▶ _GIVEN INFORMATION_:
(** With a NUL behind it. *)
Definition named (s : chars) : name := {| nm_bytes := s; nm_after := [NUL] |}.

Lemma named_well_ended s : well_ended (asn1_of (named s)).
Proof. intros _. unfold asn1_after, asn1_of, named. cbn. by rewrite drop_app_length. Qed.

#[export] Instance name_openssl : OpenSSL name_cert name_cert (list name) := {|
  SSL_verify_none _ := false;
  SSL_get_peer_certificate c := Some c;
  SSL_verify_ok _ := true;
  X509_get_ext_by_NID c i := if i + 1 <? Z.of_nat (length (nc_alt_names c)) then i + 1 else -1;
  X509V3_EXT_known _ _ := true;
  ASN1_item_d2i c i := (fun l : list name => (fun n => GEN_DNS (asn1_of n)) <$> l) <$> nc_alt_names c !! Z.to_nat i;
  X509_get_subject_name c := Some (nc_common_names c);
  X509_NAME_get_index_by_NID l i := default (-1) (head (filter (fun j => i < j) (seqZ 0 (Z.of_nat (length l)))));
  X509_NAME_ENTRY_get_data l i := asn1_of (nth (Z.to_nat i) l (named []));
  X509_NAME_entry_count l := length l;
|}.

Lemma seqZ_sorted a n : StronglySorted Z.lt (seqZ a n).
Proof.
  destruct (decide (n <= 0)) as [|Hn]; [rewrite seqZ_nil by lia; constructor|].
  replace n with (Z.of_nat (Z.to_nat n)) by lia. clear Hn. revert a.
  induction (Z.to_nat n) as [|k IH]; intros a; [rewrite seqZ_nil by lia; constructor|].
  rewrite seqZ_cons by lia. constructor.
  - replace (Z.pred (Z.of_nat (S k))) with (Z.of_nat k) by lia. apply IH.
  - apply Forall_forall. intros j Hj%elem_of_seqZ. lia.
Qed.

#[export] Program Instance name_openssl_laws : OpenSSLLaws name_openssl := {|
  cn_indexes l := seqZ 0 (Z.of_nat (length l));
|}.
Next Obligation. intros. apply seqZ_sorted. Qed.
Next Obligation. intros. apply Forall_forall. intros j Hj%elem_of_seqZ. lia. Qed.
Next Obligation. intros. cbn. rewrite length_seqZ. lia. Qed.
Next Obligation. done. Qed.
Next Obligation. intros. apply asn1_of_in_memory. Qed.
Next Obligation.
  intros c i names s (l & _ & ->)%fmap_Some (x & [= ->] & _)%list_elem_of_fmap. apply asn1_of_in_memory.
Qed.
Lemma header_line_chars h : header_wf h ->
  exists b, header_line h = b ++ [LF] /\ Forall (fun c => text_char c = true) b.
Proof.
  intros [Hn Hv]. exists (h_name h ++ lit ": " ++ h_value h ++ [CR]). split.
  { unfold header_line. by rewrite <- !app_assoc. }
  rewrite !Forall_app. split; [|split; [by repeat constructor|split; [|by repeat constructor]]].
  - eapply Forall_impl; [exact Hn|]. intros c. cbv beta.
    assert (implb (is_token_char c) (text_char c) = true) as E by by_chars c. by destruct (is_token_char c).
  - eapply Forall_impl; [by apply value_chars|]. intros c. cbv beta.
    assert (implb (word_char c || Ascii.eqb c SPACE) (text_char c) = true) as E by by_chars c.
    by destruct (word_char c || Ascii.eqb c SPACE).
Qed.

Lemma text_no c b : Forall (fun c => text_char c = true) b -> c = LF \/ c = NUL -> c ∉ b.
Proof. intros Hb Hc. apply (not_in_forall text_char); [done|]. by destruct Hc as [-> | ->]. Qed.

Lemma header_block_text hs : Forall header_wf hs -> header_block (header_text hs ++ [CR; LF]).
Proof.
  induction 1 as [|h hs Hh Hhs IH].
  - constructor; [|done]. exists [CR]. split; [done|]. apply (text_no LF); [by repeat constructor|auto].
  - change (header_text (h :: hs)) with (header_line h ++ header_text hs). rewrite <- app_assoc.
    apply block_line; [| |done].
    + destruct (header_line_chars h Hh) as (b & E & Hb). exists b. split; [done|]. by apply text_no; auto.
    + destruct Hh as [Hn _]. exact (proj2 (proj2 (line_start (h_name h) _ Hn))).
Qed.

Lemma header_text_cstring hs : Forall header_wf hs -> cstring (header_text hs ++ [CR; LF]).
Proof.
  intros H. apply cstring_app. split; [|apply (bool_decide_eq_true_1 (cstring [CR; LF])); reflexivity].
  induction H as [|h hs Hh Hhs IH]; [apply cstring_nil|].
  change (header_text (h :: hs)) with (header_line h ++ header_text hs). apply cstring_app. split; [|done].
  destruct (header_line_chars h Hh) as (b & -> & Hb). apply cstring_app. split; [by apply text_no; auto|].
  apply (bool_decide_eq_true_1 (cstring [LF])). reflexivity.
Qed.

(** ** Status lines *)

Definition phrase_char (c : ascii) : bool := negb (is_ctl_char c && negb (is_space_char c)).
Definition phrase_wf (ph : chars) : Prop := Forall (fun c => phrase_char c = true) ph /\ deref ph <> SPACE.

Definition version_text (v : http_version) : chars :=
  match v with HTTP_10 => lit "HTTP/1.0" | _ => lit "HTTP/1.1" end.

Definition status_line (v : http_version) (code : Z) (ph : chars) : chars :=
  version_text v ++ [SPACE] ++ decimal code ++ [SPACE] ++ ph ++ [CR; LF].

Lemma decimal3 n : 100 <= n < 1000 ->
  decimal n = [chr (48 + n / 100); chr (48 + n / 10 mod 10); chr (48 + n mod 10)].
Proof.
  intros Hn. assert (0 <= n - 100 < 900) as Hm by lia.
  assert (forall m, 0 <= m < 900 -> bool_decide (decimal (m + 100) =
    [chr (48 + (m + 100) / 100); chr (48 + (m + 100) / 10 mod 10); chr (48 + (m + 100) mod 10)]) = true) as H.
  { apply forallb_seqZ. vm_compute. reflexivity. }
  specialize (H _ Hm). rewrite Z.sub_add in H. by apply bool_decide_eq_true in H.
Qed.

Lemma schar_digit d : 0 <= d < 10 -> schar (chr (48 + d)) = 48 + d.
Proof. intros Hd. unfold schar. rewrite uchar_digit by done. destruct (Z.ltb_spec (48 + d) 128); [done|lia]. Qed.

Lemma parse_code_spec n rest :
  100 <= n < 1000 -> parse_code (decimal n ++ SPACE :: rest) = (n, SPACE :: rest).
Proof.
  intros Hn. rewrite decimal3 by done. unfold parse_code. cbn [app deref hd at_ nth drop]. rewrite ?drop_0.
  assert (0 <= n / 100 < 10 /\ 0 <= n / 10 mod 10 < 10 /\ 0 <= n mod 10 < 10) as (H1 & H2 & H3) by dlia.
  rewrite !isdigit_chr, !schar_digit by done. cbn [negb]. cbn [deref hd].
  change (negb (Ascii.eqb SPACE NUL) && negb (isspace SPACE)) with false. cbv iota. f_equal. dlia.
Qed.

Lemma phrase_span_spec ph : Forall (fun c => phrase_char c = true) ph ->
  phrase_span (ph ++ [CR; LF]) = Some (ph, [CR; LF]).
Proof.
  induction 1 as [|c ph Hc Hph IH]; [done|]. cbn [app phrase_span].
  assert (is_crlf (c :: ph ++ [CR; LF]) = false) as ->.
  { unfold is_crlf. cbn [deref hd]. destruct (Ascii.eqb_spec c LF) as [->|]; [done|].
    by destruct (Ascii.eqb_spec c CR) as [->|]. }
  unfold phrase_char in Hc. apply negb_true_iff in Hc. by rewrite Hc, IH.
Qed.

Lemma skip_sp_one s : deref s <> SPACE -> skip_sp (SPACE :: s) = s.
Proof.
  intros H. unfold skip_sp. cbn [span]. rewrite Ascii.eqb_refl.
  destruct s as [|c r]; [done|]. cbn [span]. cbn in H. destruct (Ascii.eqb_spec c SPACE); [done|]. done.
Qed.

Lemma parse_version_text v rest :
  v = HTTP_10 \/ v = HTTP_11 ->
  parse_http_version (version_text v ++ SPACE :: rest) = Some (v, SPACE :: rest).
Proof. intros [-> | ->]; reflexivity. Qed.

Lemma status_line_parse v code ph :
  v = HTTP_10 \/ v = HTTP_11 -> 100 <= code < 1000 -> phrase_wf ph ->
  http_parse_status_line (status_line v code ph) =
  Some {| s_version := v; s_code := code; s_phrase := Some ph; s_header := [];
          s_content_length_set := false; s_content_length := 0; s_bytes_transferred := 0 |}.
Proof.
  intros Hv Hc [Hph Hsp]. unfold http_parse_status_line, status_line. cbn [app].
  rewrite parse_version_text by done. cbn [mbind option_bind].
  rewrite skip_sp_one; [|rewrite decimal3 by done; cbn [app deref hd]; intros E;
    pose proof (isdigit_chr (code / 100) ltac:(dlia)) as Hd; rewrite E in Hd; done].
  cbn [app]. rewrite parse_code_spec by done. destruct (Z.ltb_spec code 0); [lia|].
  rewrite skip_sp_one by (by destruct ph). rewrite phrase_span_spec by done. cbn [mbind option_bind]. done.
Qed.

▶ _EXERCISE_: Give back exactly the lines from the beginning of the records through the line containing "intros [Hn Hv].", and only those.

▶ _RESULT OF THIS TASK_:
(** With a NUL behind it. *)
Definition named (s : chars) : name := {| nm_bytes := s; nm_after := [NUL] |}.

Lemma named_well_ended s : well_ended (asn1_of (named s)).
Proof. intros _. unfold asn1_after, asn1_of, named. cbn. by rewrite drop_app_length. Qed.

#[export] Instance name_openssl : OpenSSL name_cert name_cert (list name) := {|
  SSL_verify_none _ := false;
  SSL_get_peer_certificate c := Some c;
  SSL_verify_ok _ := true;
  X509_get_ext_by_NID c i := if i + 1 <? Z.of_nat (length (nc_alt_names c)) then i + 1 else -1;
  X509V3_EXT_known _ _ := true;
  ASN1_item_d2i c i := (fun l : list name => (fun n => GEN_DNS (asn1_of n)) <$> l) <$> nc_alt_names c !! Z.to_nat i;
  X509_get_subject_name c := Some (nc_common_names c);
  X509_NAME_get_index_by_NID l i := default (-1) (head (filter (fun j => i < j) (seqZ 0 (Z.of_nat (length l)))));
  X509_NAME_ENTRY_get_data l i := asn1_of (nth (Z.to_nat i) l (named []));
  X509_NAME_entry_count l := length l;
|}.

Lemma seqZ_sorted a n : StronglySorted Z.lt (seqZ a n).
Proof.
  destruct (decide (n <= 0)) as [|Hn]; [rewrite seqZ_nil by lia; constructor|].
  replace n with (Z.of_nat (Z.to_nat n)) by lia. clear Hn. revert a.
  induction (Z.to_nat n) as [|k IH]; intros a; [rewrite seqZ_nil by lia; constructor|].
  rewrite seqZ_cons by lia. constructor.
  - replace (Z.pred (Z.of_nat (S k))) with (Z.of_nat k) by lia. apply IH.
  - apply Forall_forall. intros j Hj%elem_of_seqZ. lia.
Qed.

#[export] Program Instance name_openssl_laws : OpenSSLLaws name_openssl := {|
  cn_indexes l := seqZ 0 (Z.of_nat (length l));
|}.
Next Obligation. intros. apply seqZ_sorted. Qed.
Next Obligation. intros. apply Forall_forall. intros j Hj%elem_of_seqZ. lia. Qed.
Next Obligation. intros. cbn. rewrite length_seqZ. lia. Qed.
Next Obligation. done. Qed.
Next Obligation. intros. apply asn1_of_in_memory. Qed.
Next Obligation.
  intros c i names s (l & _ & ->)%fmap_Some (x & [= ->] & _)%list_elem_of_fmap. apply asn1_of_in_memory.
Qed.
Lemma header_line_chars h : header_wf h ->
  exists b, header_line h = b ++ [LF] /\ Forall (fun c => text_char c = true) b.
Proof.
  intros [Hn Hv]. exists (h_name h ++ lit ": " ++ h_value h ++ [CR]). split.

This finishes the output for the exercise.